Pero ocurría lo mismo con las yucas y malangas, entre otras viandas, y también con las frutas desde los sabrosos mangos de bizcochuelo, toledo, mamey y corazón hasta los melones, fruta bombas, piñas. Todas con una característica esencial: dulce como la miel.

Estas tierras también eran de amores porque su única novia, su esposa, el sentido de su vida, la guajira Artimia, era motivación especial para dedicarse con esmero a las duras y agotadoras faenas del campo bajo un sol abrasador y, a veces, bajo la lluvia intensa, cuando no le daba tiempo llegar a casa.

Pero Félix no se consagró solo a los trajines agrícolas, era un líder natural de aquellos predios, dirigía la base campesina, orientaba a sus coterráneos labriegos sobre cómo usar los insumos, sobre todo, los fertilizantes y la manera más efectiva de sembrar de acuerdo con la época del año, en busca de mejores cosechas.

También al llamado del deber tomó el fusil y se atrincheró con sus compañeros de armas, en ocasión de la Crisis de Octubre y el ataque mercenario por Playa Girón como buen miliciano.

Era un hombre respetado, querido que supo inculcar en los demás las ventajas de la primera Ley de Reforma Agraria promulgada por la Revolución apenas llegó al poder, al dar la tierra a sus verdaderos dueños, a quienes realmente la producían. 

Fue reconocida su sempiterna preocupación y ocupación por alcanzar altos rendimientos y elevar la producción y la productividad cada vez más, como una manare de retribuir a la Revolución que forjó un mejor destino para esa clase olvidada antes de su triunfo, el primero de enero de 1959.

Félix murió hace 30 años, pero todavía en esas lomas del El Caney se le recuerda, solo que lastimosamente allí las cosechas no tienen la abundancia de antaño, o mejor dicho casi no hay cosecha.

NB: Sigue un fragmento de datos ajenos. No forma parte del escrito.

(* ===== verification/Service.v ===== *)
(** The requests beyond an import ([src/internal/service/drive.go], [emby.go],
    [replacement_state.go]): snapshots of 115 shares, receiving them, renaming, moving and
    recycling objects of 115, the resource index, and Emby's series, users and play state.
    [Providers] is what each of them answers after a history of requests, as [Remote] is for
    an import.  [SnapshotProviderShareTree] joins the two providers.

    The pacing of 115 snapshots ([share_snapshot_interval_ms]) only delays requests and is
    not modelled. *)
From S2P Require Import Prelude GoStrings GoPath Sql Schema Accounts Payload FileSys Remote Drive.
From Stdlib Require Import Ascii.

Class Providers := {
  sv_snap : history → string → string → string → string → Z → res snap_page;
  sv_receive : history → string → string → string → list string → string → res unit;
  sv_rename : history → string → string → string → res unit;
  sv_move : history → string → list string → string → res unit;
  sv_delete : history → string → list string → res unit;
  sv_search : history → string → string → Z → res value;
  sv_series : history → string → res (list EmbyMediaItem);
  sv_refresh : history → string → res unit;
  sv_inventory : history → string → list item_page * error;   (* the pages, then the error of the next request *)
  sv_users : history → res (list string);
  sv_user_data : history → string → string → res (string * option replacementUserData);
  sv_set_user_data : history → string → string → replacementUserData → res unit;
  sv_sessions : history → res (list string)
}.

Section Service.
Context `{Env} `{Ctx} `{Sleep} `{Remote} `{Providers} `{Urls} `{Sha256}.
Abbreviation Pi := (M Pipe).

(** ** Shares of 115 *)

Definition absent : string := "<nil>".
Definition blank (s : string) : bool := bool_decide (s = "") || bool_decide (s = absent).

Definition parseShareEntrySize (text : string) : res Z :=
  let text := trim_space text in
  if blank text then Ok 0%Z else
  match parse_int text with
  | Some n => if Z.ltb n 0 then Err (ErrText "115 share entry has an invalid size") else Ok n
  | None => Err (ErrText "115 share entry has an invalid size")
  end.

Definition snapPageSize : Z := 1000.
Definition snapMaxEntries : Z := 50000.

(** One object of a page, after the entries listed before. *)
Definition add_snap_item (cid : string) (entries : list ShareEntry) (i : snap_item) : res (list ShareEntry) :=
  let fid := trim_space (si_fid i) in
  let isDirectory := blank fid in
  let id := if isDirectory then trim_space (si_cid i) else fid in
  if blank id then Ok entries
  else if bool_decide (id ∈ se_ID <$> entries) then Err (ErrText ("115 share snapshot repeated object " +:+ id))
  else
    let parentID := trim_space (si_pid i) in
    let parentID := if blank parentID then cid else parentID in
    size ← (if isDirectory then Ok 0%Z else parseShareEntrySize (si_size i));
    let revision := trim_space (si_revision i) in
    let revision := if bool_decide (revision = absent) then "" else revision in
    let entries := entries ++ [mkEntry id parentID revision "" (si_name i) size isDirectory []] in
    if Z.ltb snapMaxEntries (Z.of_nat (length entries)) then
      Err (ErrText ("115 share contains more than " +:+ pretty snapMaxEntries +:+ " top-level entries"))
    else Ok entries.

(** The loop over the pages.  A round adds an entry or ends it, so there are at most
    [snapMaxEntries + 2] of them.  The title comes with an error too; what was listed before
    an error is not used by any caller. *)
Fixpoint snap_pages (a : account) (shareCode receiveCode cid : string) (rounds : nat) (offset : Z) (title : string)
    (entries : list ShareEntry) : Pi (string * res (list ShareEntry)) :=
  match rounds with
  | O => mret (title, Err (ErrText "out of rounds"))
  | S rounds =>
      answer ← attempt (call (λ h, sv_snap h a.1 shareCode receiveCode cid offset) (ASnap a.1 shareCode receiveCode cid offset));
      match answer with
      | Err e => mret (title, Err e)
      | Ok p =>
          if negb (sp_State p) then mret (title, Err (ErrText ("115 分享预检被拒绝: " +:+ sp_Error p))) else
          let title := if negb (bool_decide (title = "")) then title
                       else if bool_decide (sp_ShareTitle p = "") then sp_FileName p else sp_ShareTitle p in
          let stop e := mret (title, Err e) in
          match res_fold (add_snap_item cid) (sp_List p) entries with
          | Err e => stop e
          | Ok listed =>
              let count := Z.of_nat (length listed) in
              let total := if Z.eqb (sp_DataCount p) 0 then sp_Count p else sp_DataCount p in
              if bool_decide (0 < length (sp_List p)) && bool_decide (length listed = length entries) then
                stop (ErrText "115 share snapshot pagination made no progress")
              else if Z.ltb snapMaxEntries total then
                stop (ErrText ("115 share contains " +:+ pretty total +:+ " top-level entries; maximum is " +:+ pretty snapMaxEntries))
              else if Z.ltb 0 total && Z.leb total count then mret (title, Ok listed)
              else if Z.ltb (Z.of_nat (length (sp_List p))) snapPageSize then
                if Z.ltb 0 total && Z.ltb count total then
                  stop (ErrText ("115 share snapshot ended at " +:+ pretty count +:+ " of " +:+ pretty total +:+ " entries"))
                else mret (title, Ok listed)
              else snap_pages a shareCode receiveCode cid rounds (offset + Z.of_nat (length (sp_List p))) title listed
          end
      end
  end.

Definition snap_rounds : nat := Z.to_nat snapMaxEntries + 2.

Definition snapshotShareEntries (a : account) (shareCode receiveCode cid : string) : Pi (string * res (list ShareEntry)) :=
  snap_pages a shareCode receiveCode cid snap_rounds 0 "" [].

(** Its use by callers that give up on an error. *)
Definition shareEntries115 (a : account) (shareCode receiveCode cid : string) : Pi (string * list ShareEntry) :=
  '(title, listed) ← snapshotShareEntries a shareCode receiveCode cid;
  entries ← lift listed;
  mret (title, entries).

(** *** The tree of a share *)

Definition treeMaxEntries : Z := 10000.
Definition treeMaxDepth : Z := 20.

(** The directories met, the title and the entries. *)
Record tree115 := mkTree115 { t5_dirs : list string; t5_title : string; t5_entries : list ShareEntry }.

(** A loop whose rounds may end it with an error, keeping the state. *)
Fixpoint fold_until {A S} (f : S → A → Pi (S * option error)) (l : list A) (s : S) : Pi (S * option error) :=
  match l with
  | [] => mret (s, None)
  | x :: l => '(s, e) ← f s x; match e with Some e => mret (s, Some e) | None => fold_until f l s end
  end.

Definition visit115 (walk : string → list string → tree115 → Pi (tree115 * option error)) (cid : string) (ancestors : list string)
    (st : tree115) (e : ShareEntry) : Pi (tree115 * option error) :=
  if bool_decide (se_ID e ∈ se_ID <$> t5_entries st) then
    mret (st, Some (ErrText ("115 share tree repeated object " +:+ se_ID e)))
  else
    let e := mkEntry (se_ID e) cid (se_Revision e) (se_ShareToken e) (se_Name e) (se_Size e) (se_IsDir e) ancestors in
    let st := mkTree115 (t5_dirs st) (t5_title st) (t5_entries st ++ [e]) in
    if Z.ltb treeMaxEntries (Z.of_nat (length (t5_entries st))) then
      mret (st, Some (ErrText ("115 share tree contains more than " +:+ pretty treeMaxEntries +:+ " entries")))
    else if se_IsDir e then walk (se_ID e) (ancestors ++ [se_Name e]) st else mret (st, None).

(** [levels] is how many directory levels are still allowed. *)
Fixpoint walk115 (a : account) (shareCode receiveCode : string) (levels : nat) (cid : string) (ancestors : list string)
    (st : tree115) : Pi (tree115 * option error) :=
  match levels with
  | O => mret (st, Some (ErrText ("115 share directory depth exceeds " +:+ pretty treeMaxDepth)))
  | S levels =>
      let cid := or_root cid in
      if bool_decide (cid ∈ t5_dirs st) then mret (st, Some (ErrText ("115 share directory " +:+ cid +:+ " was repeated"))) else
      '(title, listed) ← snapshotShareEntries a shareCode receiveCode cid;
      let st := mkTree115 (t5_dirs st ++ [cid]) (if bool_decide (t5_title st = "") then title else t5_title st) (t5_entries st) in
      match listed with
      | Err e => mret (st, Some e)
      | Ok direct => fold_until (visit115 (walk115 a shareCode receiveCode levels) cid ancestors) direct st
      end
  end.

(** [snapshotShareTreeEntries]: the title, also with an error, and the entries. *)
Definition snapshotShareTreeEntries (a : account) (shareCode receiveCode : string) : Pi (string * res (list ShareEntry)) :=
  '(st, e) ← walk115 a shareCode receiveCode (Z.to_nat (treeMaxDepth + 1)) "0" [] (mkTree115 [] "" []);
  mret (t5_title st, match e with Some e => Err e | None => Ok (t5_entries st) end).

(** [SnapshotShareTree] of the two providers: the title, also with an error, and the
    entries. *)
Definition SnapshotShareTree (provider : string) (a : account) (rawURL password : string) : Pi (string * res (list ShareEntry)) :=
  if bool_decide (provider = "quark") then
    token ← attempt (shareTokenWithTitle a rawURL password);
    match token with
    | Err e => mret ("", Err e)
    | Ok (shareID, stoken, title) => entries ← attempt (snapshotShareTree a shareID stoken); mret (title, entries)
    end
  else
    match ParseShareCode rawURL password with
    | Err e => mret ("", Err e)
    | Ok (code, receive) => snapshotShareTreeEntries a code receive
    end.

Definition SnapshotProviderShareTree (provider accountID rawURL password : string) : Pi (string * res (list ShareEntry)) :=
  a ← attempt (getAccountForProvider provider accountID);
  match a with
  | Err e => mret ("", Err e)
  | Ok a => SnapshotShareTree provider a rawURL password
  end.

(** ** Changes *)

Definition receiveShareEntriesCtx (a : account) (shareCode receiveCode : string) (ids : list string) (targetCID title : string)
    : Pi (Z * string) :=
  if bool_decide (length ids = 0) then throw (ErrText "115 分享没有可转存的条目") else
  let target := or_root targetCID in
  _ ← call (λ h, sv_receive h a.1 shareCode receiveCode ids target) (AReceive a.1 shareCode receiveCode ids target);
  mret (Z.of_nat (length ids), title).

Definition SaveShareCtx (accountID rawURL password targetCid : string) : Pi (Z * string) :=
  a ← getAccount accountID;
  '(code, receive) ← lift (ParseShareCode rawURL password);
  '(title, files) ← shareEntries115 a code receive "0";
  if bool_decide (length files = 0) then throw (ErrText "115 分享内容为空或已失效") else
  receiveShareEntriesCtx a code receive (se_ID <$> files) targetCid title.

Definition RenameCtx (accountID fileID newName : string) : Pi unit :=
  let fileID := trim_space fileID in
  let newName := trim_space newName in
  if bool_decide (fileID = "") || bool_decide (newName = "") then throw (ErrText "file ID and new name are required") else
  a ← getAccount accountID;
  call (λ h, sv_rename h a.1 fileID newName) (ARename a.1 fileID newName).

Definition trimmed_ids (fileIDs : list string) : res (list string) :=
  res_fold (λ l id, let id := trim_space id in
    if bool_decide (id = "") then Err (ErrText "file IDs must not be empty") else Ok (l ++ [id])) fileIDs [].

Definition MoveCtx (accountID : string) (fileIDs : list string) (targetPID : string) : Pi unit :=
  let target := trim_space targetPID in
  if bool_decide (target = "") || bool_decide (length fileIDs = 0) then throw (ErrText "file IDs and target CID are required") else
  a ← getAccount accountID;
  ids ← lift (trimmed_ids fileIDs);
  call (λ h, sv_move h a.1 ids target) (AMove a.1 ids target).

Definition DeleteCtx (accountID : string) (fileIDs : list string) : Pi unit :=
  if bool_decide (length fileIDs = 0) then throw (ErrText "file IDs are required") else
  a ← getAccount accountID;
  ids ← lift (trimmed_ids fileIDs);
  call (λ h, sv_delete h a.1 ids) (ADelete a.1 ids).

End Service.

Estas letras son un tributo a su desvelo y resultados cuando Cuba celebra el Día del Campesino, este 17 de mayo, y el aniversario 60 de la Primera Ley de Reforma Agraria, firmada en La Plata, Sierra Maestra, que confiscó todas las propiedades de más de 400 hectáreas de extensión y entregó la tierra a numerosos campesinos, por idea del Comandante en Jefe Fidel Castro.